(** X5. The script logs success and calls [process.exit(0)] only after
    an attempt whose client delivered a connect event, a publish
    callback without error and the close callback, all attempts before
    it having failed. *)
Theorem exit_0_needs_acknowledged_publish (script : list (list event)) :
  (program script).2 = Exited 0 ->
  exists fs evs rest,
    script = fs ++ evs :: rest /\ Forall fails fs /\
    promise (publishOnce evs) = Resolved /\
    In EvConnect evs /\ In (EvPublished None) evs /\ In EvClosed evs.
Proof.
  rewrite program_unfold. destruct (truthy (TARGET env)); [| discriminate].
  intros H. destruct (loop_exit_0 script 1 H) as (fs & evs & rest & -> & Hfs & Hres).
  exists fs, evs, rest. split_and!; auto.
  all: change (publishOnce evs) with (until_settled Number env evs start) in Hres;
    rewrite until_settled_promise in Hres;
    now apply (callbacks_in_order Number env evs).
Qed.

(** *** Retries under any budget *)

Lemma loop_cons_again (n : Z) (evs : list event) (e : error)
    (rest : list (list event)) :
  js_lt (of_Z n) maxAttempts = true ->
  promise (publishOnce evs) = Rejected e ->
  loop n (evs :: rest) =
  (ALog (LAttempt n maxAttempts)
     :: trace (publishOnce evs)
     ++ [ALog (LAttemptFailed n e);
         ALog (LWaiting (js_mul baseDelayMs (Math_pow2 (n - 1))));
         ASleep (js_mul baseDelayMs (Math_pow2 (n - 1)))]
     ++ (loop (n + 1) rest).1,
   (loop (n + 1) rest).2).
Proof.
  intros Hlt He. rewrite loop_cons, (js_lt_le _ _ Hlt).
  unfold after_attempt. rewrite He, Hlt. reflexivity.
Qed.

(** Failed attempts below the budget, whatever the budget is: each one
    is followed by its sleep, and the loop goes on. *)
Lemma loop_retries (fs rest : list (list event)) (n : Z) :
  Forall fails fs ->
  (forall k : Z, (n <= k < n + Z.of_nat (length fs))%Z ->
     js_lt (of_Z k) maxAttempts = true) ->
  exists block,
    (loop n (fs ++ rest)).1
      = block ++ (loop (n + Z.of_nat (length fs)) rest).1 /\
    (loop n (fs ++ rest)).2 = (loop (n + Z.of_nat (length fs)) rest).2 /\
    attempt_ordinals block = seqZ n (Z.of_nat (length fs)) /\
    sleeps block
      = map (fun k => js_mul baseDelayMs (Math_pow2 (k - 1)))
          (seqZ n (Z.of_nat (length fs))) /\
    count is_exit block = 0%nat.
Proof.
  intros Hfs. revert n.
  induction Hfs as [| evs fs (e & He) Hfs IH]; intros n Hlt.
  - exists []. cbn [length app Z.of_nat]. rewrite Z.add_0_r.
    split_and!; reflexivity.
  - cbn [length] in *. rewrite Nat2Z.inj_succ in *. cbn [app].
    rewrite (loop_cons_again n evs e) by (auto; apply Hlt; lia).
    destruct (IH (n + 1)%Z) as (block & Htr & Hout & Hord & Hsl & Hex).
    { intros k Hk. apply Hlt. lia. }
    replace (n + Z.succ (Z.of_nat (length fs)))%Z
      with (n + 1 + Z.of_nat (length fs))%Z by lia.
    cbn [fst snd]. rewrite Htr, Hout.
    exists (ALog (LAttempt n maxAttempts)
              :: trace (publishOnce evs)
              ++ [ALog (LAttemptFailed n e);
                  ALog (LWaiting (js_mul baseDelayMs (Math_pow2 (n - 1))));
                  ASleep (js_mul baseDelayMs (Math_pow2 (n - 1)))]
              ++ block).
    split_and!.
    + cbn [app]. now rewrite <- !app_assoc.
    + reflexivity.
    + change (attempt_ordinals (ALog (LAttempt n maxAttempts) :: ?l))
        with (n :: attempt_ordinals l).
      rewrite !attempt_ordinals_app, Hord.
      rewrite (attempt_ordinals_not_loop _
                 (publishOnce_not_loop Number env evs)).
      change (attempt_ordinals [_; _; _]) with (@nil Z). cbn [app].
      rewrite (seqZ_cons n) by lia. f_equal. f_equal; lia.
    + change (sleeps (ALog (LAttempt n maxAttempts) :: ?l))
        with (sleeps l).
      rewrite !sleeps_app, Hsl.
      rewrite (sleeps_not_loop _ (publishOnce_not_loop Number env evs)).
      change (sleeps [ALog ?a; ALog ?b; ASleep ?c]) with [c]. cbn [app].
      rewrite (seqZ_cons n) by lia. cbn [map]. f_equal.
      f_equal. f_equal; lia.
    + change (count is_exit (ALog (LAttempt n maxAttempts) :: ?l))
        with (count is_exit l).
      now rewrite !count_app, publishOnce_no_exit, Hex.
Qed.

(** X6. With a budget strictly between the integers [N] and [N + 1]
    (2.5, say, or 0.5) and every attempt failing, the script makes the
    attempts 1, ..., N, sleeps after each of them, the last included,
    and then runs off the end of the loop: [process.exit] is never
    called and the process ends with status 0, not 1. *)
Theorem fractional_budget_returns_0 (N : Z) (q : Q)
    (script : list (list event)) :
  truthy (TARGET env) = true ->
  maxAttempts = Fin q ->
  (inject_Z N < q)%Q -> (q < inject_Z (N + 1))%Q ->
  (0 <= N <= Z.of_nat (length script))%Z ->
  Forall fails script ->
  (program script).2 = Returned /\
  exit_code (program script).2 = Some 0%Z /\
  attempt_ordinals (program script).1 = seqZ 1 N /\
  sleeps (program script).1
    = map (fun k => js_mul baseDelayMs (Math_pow2 (k - 1))) (seqZ 1 N) /\
  count is_exit (program script).1 = 0%nat.
Proof.
  intros Hhost Hmax Hlo Hhi HN Hall.
  rewrite program_unfold, Hhost.
  rewrite <- (take_drop (Z.to_nat N) script) in Hall |- *.
  apply Forall_app in Hall as [Hfs _].
  assert (Hk : Z.of_nat (length (take (Z.to_nat N) script)) = N)
    by (rewrite length_take; lia).
  destruct (loop_retries _ (drop (Z.to_nat N) script) 1 Hfs)
    as (block & Htr & Hout & Hord & Hsl & Hex).
  { intros k Hk'. rewrite Hmax. apply js_lt_Q.
    apply Qle_lt_trans with (inject_Z N); [| exact Hlo].
    rewrite <- Zle_Qle. lia. }
  rewrite Hk in *.
  assert (Hend : loop (1 + N) (drop (Z.to_nat N) script) = ([], Returned)).
  { assert (Hle : js_le (of_Z (1 + N)) maxAttempts = false).
    { rewrite Hmax. destruct (js_le _ _) eqn:E; [| reflexivity].
      apply js_le_Q in E. exfalso. apply (Qlt_not_le _ _ Hhi).
      now replace (N + 1)%Z with (1 + N)%Z by lia. }
    destruct (drop (Z.to_nat N) script).
    - now rewrite loop_nil, Hle.
    - now rewrite loop_cons, Hle. }
  rewrite Hend in Htr, Hout. cbn [fst snd] in Htr, Hout.
  rewrite app_nil_r in Htr. rewrite Htr, Hout.
  split_and!; auto.
Qed.

(** *** The whole backoff of a failed run *)



End Orchestrator.

(** ** More on one attempt *)

Section Handlers.

Variable Number : string -> jsnum.
Variable env : gmap string string.

Local Abbreviation start := (publishOnce_start Number env).
Local Abbreviation handle := (handle Number env).
Local Abbreviation run := (run Number env).
Local Abbreviation until_settled := (until_settled Number env).
Local Abbreviation publishOnce := (publishOnce Number env).
Local Abbreviation loop := (loop Number env).
Local Abbreviation program := (program Number env).
Local Abbreviation configured := (configured Number env).

(** *** Responses on the websocket stream *)

(** Two states that differ by response logs only. *)
Lemma handle_response_blind (ev : event) (s s' : attempt) :
  timedOut s = timedOut s' -> timer s = timer s' ->
  publishing s = publishing s' -> closing s = closing s' ->
  promise s = promise s' ->
  List.filter (fun a => negb (is_response_log a)) (trace s) = trace s' ->
  let t := handle ev s in
  let t' := if is_response ev then s' else handle ev s' in
  timedOut t = timedOut t' /\ timer t = timer t' /\
  publishing t = publishing t' /\ closing t = closing t' /\
  promise t = promise t' /\
  List.filter (fun a => negb (is_response_log a)) (trace t) = trace t'.
Proof.
  destruct s as [to tm pb cl pr tr], s' as [to' tm' pb' cl' pr' tr'].
  cbn [timedOut timer publishing closing promise trace].
  intros <- <- <- <- <- Htr. cbv zeta.
  destruct ev as [| | e | [e |] | | st [|]]; cbn [is_response]; handlers;
    destruct tm; destruct to; destruct pb; destruct cl;
    cbn [timedOut timer publishing closing promise trace];
    rewrite ?List.filter_app, ?Htr; cbn [List.filter is_response_log negb];
    rewrite ?app_nil_r; split_and!; reflexivity.
Qed.

(** X8. HTTP responses seen on the websocket stream are logged and
    nothing more: with the response events taken out of what the client
    delivers, the flags and the promise of the attempt are the same and
    the trace is the same up to the response logs; so is what the
    awaiting loop sees. *)
Theorem responses_are_informational (evs : list event) :
  let quiet := List.filter (fun ev => negb (is_response ev)) evs in
  promise (run evs start) = promise (run quiet start) /\
  timedOut (run evs start) = timedOut (run quiet start) /\
  timer (run evs start) = timer (run quiet start) /\
  List.filter (fun a => negb (is_response_log a)) (trace (run evs start))
    = trace (run quiet start) /\
  promise (publishOnce evs) = promise (publishOnce quiet).
Proof.
  cbv zeta.
  assert (Hgen : forall s s' : attempt,
    timedOut s = timedOut s' -> timer s = timer s' ->
    publishing s = publishing s' -> closing s = closing s' ->
    promise s = promise s' ->
    List.filter (fun a => negb (is_response_log a)) (trace s) = trace s' ->
    promise (run evs s)
      = promise (run (List.filter (fun ev => negb (is_response ev)) evs) s')
    /\ timedOut (run evs s)
      = timedOut (run (List.filter (fun ev => negb (is_response ev)) evs) s')
    /\ timer (run evs s)
      = timer (run (List.filter (fun ev => negb (is_response ev)) evs) s')
    /\ List.filter (fun a => negb (is_response_log a)) (trace (run evs s))
      = trace (run (List.filter (fun ev => negb (is_response ev)) evs) s')).
  { induction evs as [| ev evs IH]; intros s s' H1 H2 H3 H4 H5 H6.
    - auto.
    - destruct (handle_response_blind ev s s' H1 H2 H3 H4 H5 H6)
        as (K1 & K2 & K3 & K4 & K5 & K6).
      rewrite run_cons. cbn [List.filter].
      destruct (is_response ev); cbn [negb].
      + now apply IH.
      + rewrite run_cons. now apply IH. }
  destruct (Hgen start start) as (G1 & G2 & G3 & G4); try reflexivity.
  split_and!; auto.
  change (publishOnce ?l) with (until_settled l start).
  now rewrite !until_settled_promise.
Qed.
====
TASK DIRECTIONS.
From the records above, repeat exactly the lines from the one with "rewrite !attempt_ordinals_app, Hord." through the one with "(2.5, say, or", both included.

SOLUTION FOR THIS PROBLEM.
      rewrite !attempt_ordinals_app, Hord.
      rewrite (attempt_ordinals_not_loop _
                 (publishOnce_not_loop Number env evs)).
      change (attempt_ordinals [_; _; _]) with (@nil Z). cbn [app].
      rewrite (seqZ_cons n) by lia. f_equal. f_equal; lia.
    + change (sleeps (ALog (LAttempt n maxAttempts) :: ?l))
        with (sleeps l).
      rewrite !sleeps_app, Hsl.
      rewrite (sleeps_not_loop _ (publishOnce_not_loop Number env evs)).
      change (sleeps [ALog ?a; ALog ?b; ASleep ?c]) with [c]. cbn [app].
      rewrite (seqZ_cons n) by lia. cbn [map]. f_equal.
      f_equal. f_equal; lia.
    + change (count is_exit (ALog (LAttempt n maxAttempts) :: ?l))
        with (count is_exit l).
      now rewrite !count_app, publishOnce_no_exit, Hex.
Qed.

(** X6. With a budget strictly between the integers [N] and [N + 1]
    (2.5, say, or 0.5) and every attempt failing, the script makes the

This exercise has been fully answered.